[Collected data entries]
───
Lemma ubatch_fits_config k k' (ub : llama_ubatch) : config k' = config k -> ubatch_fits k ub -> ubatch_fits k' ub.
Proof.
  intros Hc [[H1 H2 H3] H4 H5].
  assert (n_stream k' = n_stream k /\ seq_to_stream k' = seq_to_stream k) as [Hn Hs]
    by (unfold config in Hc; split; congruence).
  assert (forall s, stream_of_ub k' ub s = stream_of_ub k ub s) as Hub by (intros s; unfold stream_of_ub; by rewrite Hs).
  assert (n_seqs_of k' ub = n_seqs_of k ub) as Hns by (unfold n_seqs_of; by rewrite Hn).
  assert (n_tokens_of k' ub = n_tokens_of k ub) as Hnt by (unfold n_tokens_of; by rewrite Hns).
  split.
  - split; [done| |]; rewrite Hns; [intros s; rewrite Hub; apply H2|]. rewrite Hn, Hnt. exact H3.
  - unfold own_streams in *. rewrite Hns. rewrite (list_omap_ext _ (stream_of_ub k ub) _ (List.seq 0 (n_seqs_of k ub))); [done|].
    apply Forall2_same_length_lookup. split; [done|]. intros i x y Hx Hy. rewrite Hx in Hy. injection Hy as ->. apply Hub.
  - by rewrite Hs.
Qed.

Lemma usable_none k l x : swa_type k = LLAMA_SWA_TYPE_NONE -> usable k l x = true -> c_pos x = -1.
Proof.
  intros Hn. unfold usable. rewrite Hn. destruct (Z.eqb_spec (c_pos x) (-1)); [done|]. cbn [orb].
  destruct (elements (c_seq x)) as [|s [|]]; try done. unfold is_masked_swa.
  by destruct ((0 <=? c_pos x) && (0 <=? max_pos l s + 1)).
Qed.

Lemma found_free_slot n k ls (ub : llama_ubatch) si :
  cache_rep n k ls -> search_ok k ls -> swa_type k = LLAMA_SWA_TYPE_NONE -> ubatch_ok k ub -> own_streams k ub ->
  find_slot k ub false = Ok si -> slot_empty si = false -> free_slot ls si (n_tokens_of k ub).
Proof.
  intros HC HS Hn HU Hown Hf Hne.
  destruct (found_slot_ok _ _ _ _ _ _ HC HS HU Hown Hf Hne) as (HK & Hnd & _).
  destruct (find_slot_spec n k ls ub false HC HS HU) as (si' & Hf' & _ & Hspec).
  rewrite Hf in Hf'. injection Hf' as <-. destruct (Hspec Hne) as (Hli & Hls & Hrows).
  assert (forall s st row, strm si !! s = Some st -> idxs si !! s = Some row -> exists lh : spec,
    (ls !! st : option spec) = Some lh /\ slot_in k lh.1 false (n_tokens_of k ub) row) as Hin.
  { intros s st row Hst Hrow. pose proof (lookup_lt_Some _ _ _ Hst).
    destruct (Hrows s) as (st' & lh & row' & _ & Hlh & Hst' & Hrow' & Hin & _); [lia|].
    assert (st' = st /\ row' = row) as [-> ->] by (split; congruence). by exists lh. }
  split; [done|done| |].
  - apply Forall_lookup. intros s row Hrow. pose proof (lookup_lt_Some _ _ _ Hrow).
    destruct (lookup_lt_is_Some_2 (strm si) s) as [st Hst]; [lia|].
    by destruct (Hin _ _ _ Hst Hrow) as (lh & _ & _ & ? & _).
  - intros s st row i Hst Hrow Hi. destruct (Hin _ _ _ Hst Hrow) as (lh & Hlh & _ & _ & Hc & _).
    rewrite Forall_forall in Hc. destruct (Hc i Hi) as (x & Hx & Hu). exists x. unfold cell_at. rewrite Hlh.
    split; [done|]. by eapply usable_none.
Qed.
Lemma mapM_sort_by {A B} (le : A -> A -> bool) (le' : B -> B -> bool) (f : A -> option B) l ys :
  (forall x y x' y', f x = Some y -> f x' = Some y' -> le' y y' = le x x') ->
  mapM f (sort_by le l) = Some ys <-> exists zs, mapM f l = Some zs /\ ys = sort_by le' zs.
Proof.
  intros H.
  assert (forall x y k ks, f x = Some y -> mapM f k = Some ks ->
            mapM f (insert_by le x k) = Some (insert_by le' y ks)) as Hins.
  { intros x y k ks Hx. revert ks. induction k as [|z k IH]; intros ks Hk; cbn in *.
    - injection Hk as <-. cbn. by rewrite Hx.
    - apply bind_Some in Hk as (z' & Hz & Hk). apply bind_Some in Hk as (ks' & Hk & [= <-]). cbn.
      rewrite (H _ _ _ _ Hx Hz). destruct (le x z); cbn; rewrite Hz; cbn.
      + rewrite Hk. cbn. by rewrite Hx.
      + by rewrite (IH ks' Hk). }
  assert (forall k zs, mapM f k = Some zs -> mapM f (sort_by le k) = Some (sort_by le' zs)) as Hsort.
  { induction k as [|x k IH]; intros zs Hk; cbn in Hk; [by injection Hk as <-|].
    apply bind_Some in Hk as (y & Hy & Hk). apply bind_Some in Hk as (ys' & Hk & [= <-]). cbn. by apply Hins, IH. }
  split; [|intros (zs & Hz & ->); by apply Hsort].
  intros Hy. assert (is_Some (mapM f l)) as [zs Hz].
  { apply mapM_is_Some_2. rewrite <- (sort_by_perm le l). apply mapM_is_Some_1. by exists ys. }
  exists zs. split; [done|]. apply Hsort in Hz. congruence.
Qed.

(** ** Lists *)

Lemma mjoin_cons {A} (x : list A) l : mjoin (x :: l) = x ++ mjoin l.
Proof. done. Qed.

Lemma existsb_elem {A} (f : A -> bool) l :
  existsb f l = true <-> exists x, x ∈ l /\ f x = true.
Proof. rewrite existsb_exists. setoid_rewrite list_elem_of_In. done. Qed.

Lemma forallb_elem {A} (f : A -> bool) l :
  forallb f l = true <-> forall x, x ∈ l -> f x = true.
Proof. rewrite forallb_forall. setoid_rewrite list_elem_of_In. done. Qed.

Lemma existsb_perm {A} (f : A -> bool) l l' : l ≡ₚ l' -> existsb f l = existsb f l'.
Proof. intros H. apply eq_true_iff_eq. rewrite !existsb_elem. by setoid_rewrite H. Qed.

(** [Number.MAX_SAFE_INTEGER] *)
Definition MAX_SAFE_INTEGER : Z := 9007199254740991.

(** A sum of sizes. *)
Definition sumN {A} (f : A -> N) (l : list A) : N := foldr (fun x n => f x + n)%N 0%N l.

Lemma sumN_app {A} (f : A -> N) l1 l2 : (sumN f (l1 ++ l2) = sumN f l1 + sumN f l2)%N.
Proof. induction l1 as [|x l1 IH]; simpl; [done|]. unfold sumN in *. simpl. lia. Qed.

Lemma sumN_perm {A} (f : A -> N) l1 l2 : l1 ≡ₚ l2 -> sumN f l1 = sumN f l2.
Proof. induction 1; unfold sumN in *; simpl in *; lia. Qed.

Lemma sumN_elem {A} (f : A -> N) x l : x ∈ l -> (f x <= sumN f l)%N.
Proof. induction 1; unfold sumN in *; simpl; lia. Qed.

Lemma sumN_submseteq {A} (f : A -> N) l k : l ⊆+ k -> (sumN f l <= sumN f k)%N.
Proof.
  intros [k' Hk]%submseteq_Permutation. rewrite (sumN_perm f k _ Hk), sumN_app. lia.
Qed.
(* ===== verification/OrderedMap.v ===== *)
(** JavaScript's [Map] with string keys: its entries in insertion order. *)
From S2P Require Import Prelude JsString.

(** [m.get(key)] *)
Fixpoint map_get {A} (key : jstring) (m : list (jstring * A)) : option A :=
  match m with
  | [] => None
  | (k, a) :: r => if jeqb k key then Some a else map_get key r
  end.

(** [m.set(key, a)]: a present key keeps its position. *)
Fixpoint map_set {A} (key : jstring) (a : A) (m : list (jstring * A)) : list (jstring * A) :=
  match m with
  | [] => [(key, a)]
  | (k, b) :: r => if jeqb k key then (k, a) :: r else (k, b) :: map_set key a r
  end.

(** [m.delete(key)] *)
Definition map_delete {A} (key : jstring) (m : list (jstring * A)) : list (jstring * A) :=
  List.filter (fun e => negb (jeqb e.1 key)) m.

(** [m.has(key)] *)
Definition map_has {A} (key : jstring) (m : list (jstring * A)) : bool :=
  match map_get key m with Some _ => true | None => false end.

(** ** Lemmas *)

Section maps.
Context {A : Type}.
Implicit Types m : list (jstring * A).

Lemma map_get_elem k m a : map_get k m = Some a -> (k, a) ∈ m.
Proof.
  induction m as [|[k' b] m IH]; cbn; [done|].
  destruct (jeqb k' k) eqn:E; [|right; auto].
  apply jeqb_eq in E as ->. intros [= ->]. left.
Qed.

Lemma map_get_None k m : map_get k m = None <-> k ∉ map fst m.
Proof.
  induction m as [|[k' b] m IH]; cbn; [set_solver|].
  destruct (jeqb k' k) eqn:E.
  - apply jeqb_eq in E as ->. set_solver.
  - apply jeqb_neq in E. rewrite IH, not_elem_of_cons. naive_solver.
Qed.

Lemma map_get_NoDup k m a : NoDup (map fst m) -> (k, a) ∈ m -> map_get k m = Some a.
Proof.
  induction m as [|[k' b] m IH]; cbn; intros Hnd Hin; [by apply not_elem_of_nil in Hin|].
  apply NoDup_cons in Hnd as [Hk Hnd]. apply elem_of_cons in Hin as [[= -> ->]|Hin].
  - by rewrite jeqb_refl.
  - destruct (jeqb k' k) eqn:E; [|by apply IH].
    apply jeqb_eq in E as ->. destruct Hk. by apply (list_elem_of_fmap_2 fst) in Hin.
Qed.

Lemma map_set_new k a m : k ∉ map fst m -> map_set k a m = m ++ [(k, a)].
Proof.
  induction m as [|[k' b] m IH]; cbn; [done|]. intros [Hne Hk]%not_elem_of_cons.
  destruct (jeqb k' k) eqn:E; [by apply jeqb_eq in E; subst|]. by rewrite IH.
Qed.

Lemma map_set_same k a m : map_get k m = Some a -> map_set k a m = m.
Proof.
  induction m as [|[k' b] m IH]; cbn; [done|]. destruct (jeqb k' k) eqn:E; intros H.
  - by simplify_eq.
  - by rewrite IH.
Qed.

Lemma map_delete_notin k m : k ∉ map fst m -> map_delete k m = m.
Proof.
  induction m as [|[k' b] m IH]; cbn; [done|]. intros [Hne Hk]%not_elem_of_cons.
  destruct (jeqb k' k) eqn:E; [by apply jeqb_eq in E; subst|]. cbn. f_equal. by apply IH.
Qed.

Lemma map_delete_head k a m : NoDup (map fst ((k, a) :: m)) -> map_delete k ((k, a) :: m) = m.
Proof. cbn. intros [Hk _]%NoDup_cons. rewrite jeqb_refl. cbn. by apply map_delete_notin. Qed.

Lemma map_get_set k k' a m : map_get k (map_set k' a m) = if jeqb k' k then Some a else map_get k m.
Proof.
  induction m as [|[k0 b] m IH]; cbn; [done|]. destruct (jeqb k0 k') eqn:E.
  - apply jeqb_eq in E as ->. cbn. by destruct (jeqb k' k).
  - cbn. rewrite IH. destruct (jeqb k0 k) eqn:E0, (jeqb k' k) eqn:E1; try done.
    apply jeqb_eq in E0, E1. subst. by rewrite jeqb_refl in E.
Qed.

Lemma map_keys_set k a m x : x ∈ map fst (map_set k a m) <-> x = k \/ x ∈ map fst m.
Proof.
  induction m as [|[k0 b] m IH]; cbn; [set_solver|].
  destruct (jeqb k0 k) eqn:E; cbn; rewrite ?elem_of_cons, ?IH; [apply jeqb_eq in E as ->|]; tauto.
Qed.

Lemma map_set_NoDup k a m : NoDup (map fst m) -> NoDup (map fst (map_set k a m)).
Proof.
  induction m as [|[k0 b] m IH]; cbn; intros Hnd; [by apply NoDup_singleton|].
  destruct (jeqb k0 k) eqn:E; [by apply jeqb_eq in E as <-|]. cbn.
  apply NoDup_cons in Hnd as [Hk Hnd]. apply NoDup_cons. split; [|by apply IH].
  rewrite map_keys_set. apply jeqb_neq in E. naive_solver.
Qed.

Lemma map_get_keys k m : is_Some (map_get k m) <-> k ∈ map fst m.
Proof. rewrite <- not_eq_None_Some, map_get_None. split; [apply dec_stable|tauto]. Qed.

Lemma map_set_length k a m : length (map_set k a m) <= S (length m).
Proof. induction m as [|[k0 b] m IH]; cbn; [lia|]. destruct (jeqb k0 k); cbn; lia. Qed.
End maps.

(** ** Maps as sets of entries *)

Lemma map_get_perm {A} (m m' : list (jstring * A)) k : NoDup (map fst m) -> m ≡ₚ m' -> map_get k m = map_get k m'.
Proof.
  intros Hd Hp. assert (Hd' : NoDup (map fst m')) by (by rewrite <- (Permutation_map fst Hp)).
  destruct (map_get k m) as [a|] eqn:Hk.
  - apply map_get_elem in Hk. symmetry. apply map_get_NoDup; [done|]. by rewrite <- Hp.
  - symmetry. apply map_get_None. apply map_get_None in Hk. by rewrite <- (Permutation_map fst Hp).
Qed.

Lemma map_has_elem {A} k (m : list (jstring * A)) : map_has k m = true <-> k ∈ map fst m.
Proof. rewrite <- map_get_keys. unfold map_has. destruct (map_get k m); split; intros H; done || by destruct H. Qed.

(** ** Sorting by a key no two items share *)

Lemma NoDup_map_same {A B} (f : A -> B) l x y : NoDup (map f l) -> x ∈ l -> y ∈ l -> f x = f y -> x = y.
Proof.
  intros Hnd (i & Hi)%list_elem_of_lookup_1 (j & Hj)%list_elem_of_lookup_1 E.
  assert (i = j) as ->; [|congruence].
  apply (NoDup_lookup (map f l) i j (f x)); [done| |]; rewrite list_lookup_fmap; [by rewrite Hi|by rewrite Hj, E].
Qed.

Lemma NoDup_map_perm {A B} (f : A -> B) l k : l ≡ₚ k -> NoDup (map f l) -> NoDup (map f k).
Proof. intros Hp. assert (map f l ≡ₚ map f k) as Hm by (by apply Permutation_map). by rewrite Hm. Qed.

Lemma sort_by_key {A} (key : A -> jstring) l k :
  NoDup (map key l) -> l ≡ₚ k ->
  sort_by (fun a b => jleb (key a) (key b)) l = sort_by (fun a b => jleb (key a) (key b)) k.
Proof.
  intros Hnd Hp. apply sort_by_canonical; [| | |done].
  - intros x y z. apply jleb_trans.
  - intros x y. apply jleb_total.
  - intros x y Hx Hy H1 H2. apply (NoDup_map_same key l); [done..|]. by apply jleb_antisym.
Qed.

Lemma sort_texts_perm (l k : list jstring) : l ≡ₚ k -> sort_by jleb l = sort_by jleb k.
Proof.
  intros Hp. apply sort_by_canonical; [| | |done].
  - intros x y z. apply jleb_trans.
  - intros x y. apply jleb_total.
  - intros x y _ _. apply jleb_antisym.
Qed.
───
[Problem to work on] From the records above, repeat exactly the lines from the one with "cache_rep n k" through the one with "- apply Forall_lookup.", both included.

[Solution for this exercise]
  cache_rep n k ls -> search_ok k ls -> swa_type k = LLAMA_SWA_TYPE_NONE -> ubatch_ok k ub -> own_streams k ub ->
  find_slot k ub false = Ok si -> slot_empty si = false -> free_slot ls si (n_tokens_of k ub).
Proof.
  intros HC HS Hn HU Hown Hf Hne.
  destruct (found_slot_ok _ _ _ _ _ _ HC HS HU Hown Hf Hne) as (HK & Hnd & _).
  destruct (find_slot_spec n k ls ub false HC HS HU) as (si' & Hf' & _ & Hspec).
  rewrite Hf in Hf'. injection Hf' as <-. destruct (Hspec Hne) as (Hli & Hls & Hrows).
  assert (forall s st row, strm si !! s = Some st -> idxs si !! s = Some row -> exists lh : spec,
    (ls !! st : option spec) = Some lh /\ slot_in k lh.1 false (n_tokens_of k ub) row) as Hin.
  { intros s st row Hst Hrow. pose proof (lookup_lt_Some _ _ _ Hst).
    destruct (Hrows s) as (st' & lh & row' & _ & Hlh & Hst' & Hrow' & Hin & _); [lia|].
    assert (st' = st /\ row' = row) as [-> ->] by (split; congruence). by exists lh. }
  split; [done|done| |].
  - apply Forall_lookup. intros s row Hrow. pose proof (lookup_lt_Some _ _ _ Hrow).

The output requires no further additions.